In a previous study, root tears caused total compromise of the ability of the meniscus to generate hoop stress and alter transitional and rotational knee biomechanics, possibly leading to increased loading of the MFC and MTC. 7 Because there is less coverage of the meniscus on the medial aspect of both the MFC and MTC, the cartilage lesion may occur more medially in posterior root tears of the medial meniscus.8,17 For these reasons, we predicted that the location of focal cartilage lesions in medial meniscus posterior root tears would be different from that of other vertical tears. In our subgroup analysis, there was no significant concordance in location between medial meniscus posterior root tears and focal cartilage lesions, and the focal cartilage lesions of medial meniscus posterior root tears were mainly distributed in the lateral anterior and central portions of both the MFC and MTC.
Limitations
This study has several limitations. First, this study has a retrospective design. Second, we focused only on the medial meniscus and did not evaluate the lateral meniscus. Third, owing to the small sample size, we could not conduct a subgroup analysis according to tear configuration in our evaluation of the concordance in location between tears and lesions. Fourth, evaluating medial meniscus tears and focal cartilage lesions at a single time point limits our conclusions; whether the cartilage lesions are due to medial meniscus tears remains unclear. Further studies on whether there is a causal relationship between focal cartilage lesions and medial meniscus tears is required.
Conclusion
In this study, vertical tears were significantly associated with the incidence of focal cartilage lesions, whereas horizontal tears were not. In addition, there was significant concordance in location between vertical tears and focal cartilage lesions. However, significantly more discordance in location between tear and lesion was found in medial meniscus posterior root tears than in the remaining vertical tears.
Footnotes
Final revision submitted April 28, 2024; accepted June 11, 2024.

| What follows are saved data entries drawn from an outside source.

(** [ZeroDivisionError] is raised by [mean_model] only. *)
Inductive failure : Type :=
| Exn (e : exn)
| ZeroDivisionError.

Inductive outcome (A : Type) : Type :=
| Returns (a : A)
| Fails (f : failure).
Arguments Returns {A} a.
Arguments Fails {A} f.

(** A call of the population-synthesis object [sps]; it is counted like
    a call of the model. *)
Definition call_sps {A} (m : M A) : M A :=
  λ s, m (State (heap s) (self s) (S (model_calls s))).

(** [sky()] *)
Definition sky : value := Fin 0.

(** [self.params.get('jitter', 0.) != 0] as the condition of an [if]. *)
Definition jitter_active (ps : gmap string (list value)) : result bool :=
  match ps !! "jitter" with
  | Some a => truth_value (ne_zero <$> a)
  | None => Ok false
  end.

(** [g.get(p, 0)] on a dictionary of gradient terms. *)
Definition dict_get (g : gmap string (list value)) (p : string) : arg :=
  match g !! p with Some a => Vector a | None => Scalar (Fin 0) end.

(** The methods below read the observations [self.obs], which are fixed
    during sampling: the wavelengths, and whether a spectrum and filters
    are present. What [sps] returns, the method [nebular] (which this
    module calls but does not define) and the floating-point array
    expressions for the model and for the two likelihood gradients are
    parameters. *)
Section SedModelMethods.

Variable wavelength : list value.
Variable spectrum_given filters_given : bool.

(** [calibration(theta)]: the polynomial
    [(1 + sum_m poly_coeffs[m-1] * x**m) * spec_norm] in
    [x = wavelength / pivot_wave - 1], or [1.0] without ['pivot_wave']. *)
Definition calibration (theta : option loc) : M arg :=
  match theta with Some t => set_parameters t | None => ret tt end ;;
  me <- get_self ;;
  match params me !! "pivot_wave" with
  | Some pivot =>
      ratio <- lift (broadcast2 true_divide wavelength pivot) ;;
      let x := (λ r, sub r one) <$> ratio in
      coeffs <- key (params me !! "poly_coeffs") ;;
      let poly := (λ xj, Np.sum (imap (λ m c, mul (power xj (S m)) c) coeffs)) <$> x in
      norm <- key (params me !! "spec_norm") ;;
      cal <- lift (broadcast2 mul ((λ y, add one y) <$> poly) norm) ;;
      ret (Vector cal)
  | None => ret (Scalar one)
  end.

Variables phot_t extras_t : Type.
Variable get_spectrum : gmap string (list value) → M (list value * phot_t * extras_t).

(** [mean_model(theta, sps)] *)
Definition mean_model (theta : loc)
    : state → outcome (list value * phot_t * extras_t) * state :=
  λ s,
    match (set_parameters theta ;;
           me <- get_self ;;
           out <- call_sps (get_spectrum (params me)) ;;
           me <- get_self ;;
           spec <- lift (imul out.1.1
                           (params_get (params me) "normalization_guess" (Scalar one))) ;;
           ret (spec, out.1.2, out.2)) s with
    | (Raise e, s1) => (Fails (Exn e), s1)
    | (Ok (spec, phot, extras), s1) =>
        match length spec with
        | O => (Fails ZeroDivisionError, s1)
        | S n =>
            match array_min (filter (λ x, gt x zero = true) spec) with
            | None => (Fails (Exn ValueError), s1)
            | Some m =>
                let tiny := mul (Fin (1 # Pos.of_succ_nat n)) m in
                (Returns ((λ x, if lt x tiny then tiny else x) <$> spec, phot, extras), s1)
            end
        end
    end.

Variables components nebula model_t : Type.
Variable get_components : M components.
Variable nebular : M nebula.
Variable mean : components → arg → nebula → value → ThetaParameters → result model_t.
Variable spec_gradient : model_t → arg → components → ThetaParameters → result (list value).
Variable phot_gradient : model_t → components → ThetaParameters → result (list value).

The authors declared that they have no conflicts of interest in the authorship and publication of this contribution. AOSSM checks author disclosures against the Open Payments Database (OPD). AOSSM has not conducted an independent investigation on the OPD and disclaims any liability or responsibility relating thereto.
Ethical approval for this study was obtained from Asan Medical Center (reference No. 2022-1458).